▶ **Exercise objective**:
Transcribe all of the entries, matching each one exactly.

Source data:
:::
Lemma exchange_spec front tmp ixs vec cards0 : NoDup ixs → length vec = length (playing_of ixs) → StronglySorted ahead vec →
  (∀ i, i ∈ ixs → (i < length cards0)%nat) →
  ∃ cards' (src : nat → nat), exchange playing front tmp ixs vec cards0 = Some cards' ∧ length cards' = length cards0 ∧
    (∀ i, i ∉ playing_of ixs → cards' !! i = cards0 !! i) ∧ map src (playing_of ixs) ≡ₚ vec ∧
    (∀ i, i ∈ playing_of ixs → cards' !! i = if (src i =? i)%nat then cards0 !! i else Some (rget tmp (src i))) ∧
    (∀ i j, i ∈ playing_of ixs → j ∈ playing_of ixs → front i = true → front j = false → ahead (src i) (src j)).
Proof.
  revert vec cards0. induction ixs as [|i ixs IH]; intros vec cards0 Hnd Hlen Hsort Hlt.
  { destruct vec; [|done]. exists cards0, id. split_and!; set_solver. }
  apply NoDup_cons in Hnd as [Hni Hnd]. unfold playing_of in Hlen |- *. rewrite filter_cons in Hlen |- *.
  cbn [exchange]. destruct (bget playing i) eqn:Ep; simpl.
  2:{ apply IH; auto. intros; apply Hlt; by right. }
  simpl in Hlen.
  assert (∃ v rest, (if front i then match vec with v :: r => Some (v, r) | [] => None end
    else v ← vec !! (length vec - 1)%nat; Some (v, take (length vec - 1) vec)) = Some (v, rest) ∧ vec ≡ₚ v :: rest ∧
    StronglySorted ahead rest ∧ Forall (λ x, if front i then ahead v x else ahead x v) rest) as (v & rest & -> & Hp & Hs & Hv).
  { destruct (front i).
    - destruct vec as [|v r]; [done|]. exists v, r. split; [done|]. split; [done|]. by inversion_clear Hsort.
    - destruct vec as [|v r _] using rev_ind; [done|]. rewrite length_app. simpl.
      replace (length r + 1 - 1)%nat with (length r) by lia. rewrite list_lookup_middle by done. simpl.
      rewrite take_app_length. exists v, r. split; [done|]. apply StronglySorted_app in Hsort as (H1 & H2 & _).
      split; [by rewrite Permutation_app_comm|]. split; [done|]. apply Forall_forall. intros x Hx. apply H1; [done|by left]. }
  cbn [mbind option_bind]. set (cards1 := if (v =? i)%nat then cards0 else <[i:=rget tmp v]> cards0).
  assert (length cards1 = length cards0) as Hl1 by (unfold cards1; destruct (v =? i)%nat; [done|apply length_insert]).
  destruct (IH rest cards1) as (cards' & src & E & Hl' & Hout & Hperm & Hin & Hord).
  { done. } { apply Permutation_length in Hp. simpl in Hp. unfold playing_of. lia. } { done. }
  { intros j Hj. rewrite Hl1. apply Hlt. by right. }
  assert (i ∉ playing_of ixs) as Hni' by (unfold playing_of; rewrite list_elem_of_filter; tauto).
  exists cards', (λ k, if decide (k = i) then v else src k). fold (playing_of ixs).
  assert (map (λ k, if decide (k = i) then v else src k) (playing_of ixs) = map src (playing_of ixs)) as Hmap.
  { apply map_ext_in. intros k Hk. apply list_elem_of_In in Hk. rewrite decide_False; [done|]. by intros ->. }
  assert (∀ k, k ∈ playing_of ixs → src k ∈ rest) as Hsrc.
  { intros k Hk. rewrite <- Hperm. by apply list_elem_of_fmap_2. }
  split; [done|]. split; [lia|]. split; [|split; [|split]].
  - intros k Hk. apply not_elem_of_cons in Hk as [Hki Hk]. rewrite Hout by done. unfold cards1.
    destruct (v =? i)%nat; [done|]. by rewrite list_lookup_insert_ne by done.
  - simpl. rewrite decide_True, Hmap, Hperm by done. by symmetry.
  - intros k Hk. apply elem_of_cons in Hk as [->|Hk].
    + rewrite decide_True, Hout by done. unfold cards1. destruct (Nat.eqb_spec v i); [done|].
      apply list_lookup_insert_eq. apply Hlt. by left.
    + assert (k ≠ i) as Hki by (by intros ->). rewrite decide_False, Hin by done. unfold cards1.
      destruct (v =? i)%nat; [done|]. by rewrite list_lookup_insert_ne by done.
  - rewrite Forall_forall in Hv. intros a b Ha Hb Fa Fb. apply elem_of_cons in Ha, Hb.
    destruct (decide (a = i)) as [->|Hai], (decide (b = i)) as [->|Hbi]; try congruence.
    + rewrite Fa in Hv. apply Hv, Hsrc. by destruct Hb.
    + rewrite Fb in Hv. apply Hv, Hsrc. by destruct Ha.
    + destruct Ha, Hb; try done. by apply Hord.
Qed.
:::
▶ **Written response**:
Lemma exchange_spec front tmp ixs vec cards0 : NoDup ixs → length vec = length (playing_of ixs) → StronglySorted ahead vec →
  (∀ i, i ∈ ixs → (i < length cards0)%nat) →
  ∃ cards' (src : nat → nat), exchange playing front tmp ixs vec cards0 = Some cards' ∧ length cards' = length cards0 ∧
    (∀ i, i ∉ playing_of ixs → cards' !! i = cards0 !! i) ∧ map src (playing_of ixs) ≡ₚ vec ∧
    (∀ i, i ∈ playing_of ixs → cards' !! i = if (src i =? i)%nat then cards0 !! i else Some (rget tmp (src i))) ∧
    (∀ i j, i ∈ playing_of ixs → j ∈ playing_of ixs → front i = true → front j = false → ahead (src i) (src j)).
Proof.
  revert vec cards0. induction ixs as [|i ixs IH]; intros vec cards0 Hnd Hlen Hsort Hlt.
  { destruct vec; [|done]. exists cards0, id. split_and!; set_solver. }
  apply NoDup_cons in Hnd as [Hni Hnd]. unfold playing_of in Hlen |- *. rewrite filter_cons in Hlen |- *.
  cbn [exchange]. destruct (bget playing i) eqn:Ep; simpl.
  2:{ apply IH; auto. intros; apply Hlt; by right. }
  simpl in Hlen.
  assert (∃ v rest, (if front i then match vec with v :: r => Some (v, r) | [] => None end
    else v ← vec !! (length vec - 1)%nat; Some (v, take (length vec - 1) vec)) = Some (v, rest) ∧ vec ≡ₚ v :: rest ∧
    StronglySorted ahead rest ∧ Forall (λ x, if front i then ahead v x else ahead x v) rest) as (v & rest & -> & Hp & Hs & Hv).
  { destruct (front i).
    - destruct vec as [|v r]; [done|]. exists v, r. split; [done|]. split; [done|]. by inversion_clear Hsort.
    - destruct vec as [|v r _] using rev_ind; [done|]. rewrite length_app. simpl.
      replace (length r + 1 - 1)%nat with (length r) by lia. rewrite list_lookup_middle by done. simpl.
      rewrite take_app_length. exists v, r. split; [done|]. apply StronglySorted_app in Hsort as (H1 & H2 & _).
      split; [by rewrite Permutation_app_comm|]. split; [done|]. apply Forall_forall. intros x Hx. apply H1; [done|by left]. }
  cbn [mbind option_bind]. set (cards1 := if (v =? i)%nat then cards0 else <[i:=rget tmp v]> cards0).
  assert (length cards1 = length cards0) as Hl1 by (unfold cards1; destruct (v =? i)%nat; [done|apply length_insert]).
  destruct (IH rest cards1) as (cards' & src & E & Hl' & Hout & Hperm & Hin & Hord).
  { done. } { apply Permutation_length in Hp. simpl in Hp. unfold playing_of. lia. } { done. }
  { intros j Hj. rewrite Hl1. apply Hlt. by right. }
  assert (i ∉ playing_of ixs) as Hni' by (unfold playing_of; rewrite list_elem_of_filter; tauto).
  exists cards', (λ k, if decide (k = i) then v else src k). fold (playing_of ixs).
  assert (map (λ k, if decide (k = i) then v else src k) (playing_of ixs) = map src (playing_of ixs)) as Hmap.
  { apply map_ext_in. intros k Hk. apply list_elem_of_In in Hk. rewrite decide_False; [done|]. by intros ->. }
  assert (∀ k, k ∈ playing_of ixs → src k ∈ rest) as Hsrc.
  { intros k Hk. rewrite <- Hperm. by apply list_elem_of_fmap_2. }
  split; [done|]. split; [lia|]. split; [|split; [|split]].
  - intros k Hk. apply not_elem_of_cons in Hk as [Hki Hk]. rewrite Hout by done. unfold cards1.
    destruct (v =? i)%nat; [done|]. by rewrite list_lookup_insert_ne by done.
  - simpl. rewrite decide_True, Hmap, Hperm by done. by symmetry.
  - intros k Hk. apply elem_of_cons in Hk as [->|Hk].
    + rewrite decide_True, Hout by done. unfold cards1. destruct (Nat.eqb_spec v i); [done|].
      apply list_lookup_insert_eq. apply Hlt. by left.
    + assert (k ≠ i) as Hki by (by intros ->). rewrite decide_False, Hin by done. unfold cards1.
      destruct (v =? i)%nat; [done|]. by rewrite list_lookup_insert_ne by done.
  - rewrite Forall_forall in Hv. intros a b Ha Hb Fa Fb. apply elem_of_cons in Ha, Hb.
    destruct (decide (a = i)) as [->|Hai], (decide (b = i)) as [->|Hbi]; try congruence.
    + rewrite Fa in Hv. apply Hv, Hsrc. by destruct Hb.
    + rewrite Fb in Hv. apply Hv, Hsrc. by destruct Ha.
    + destruct Ha, Hb; try done. by apply Hord.
Qed.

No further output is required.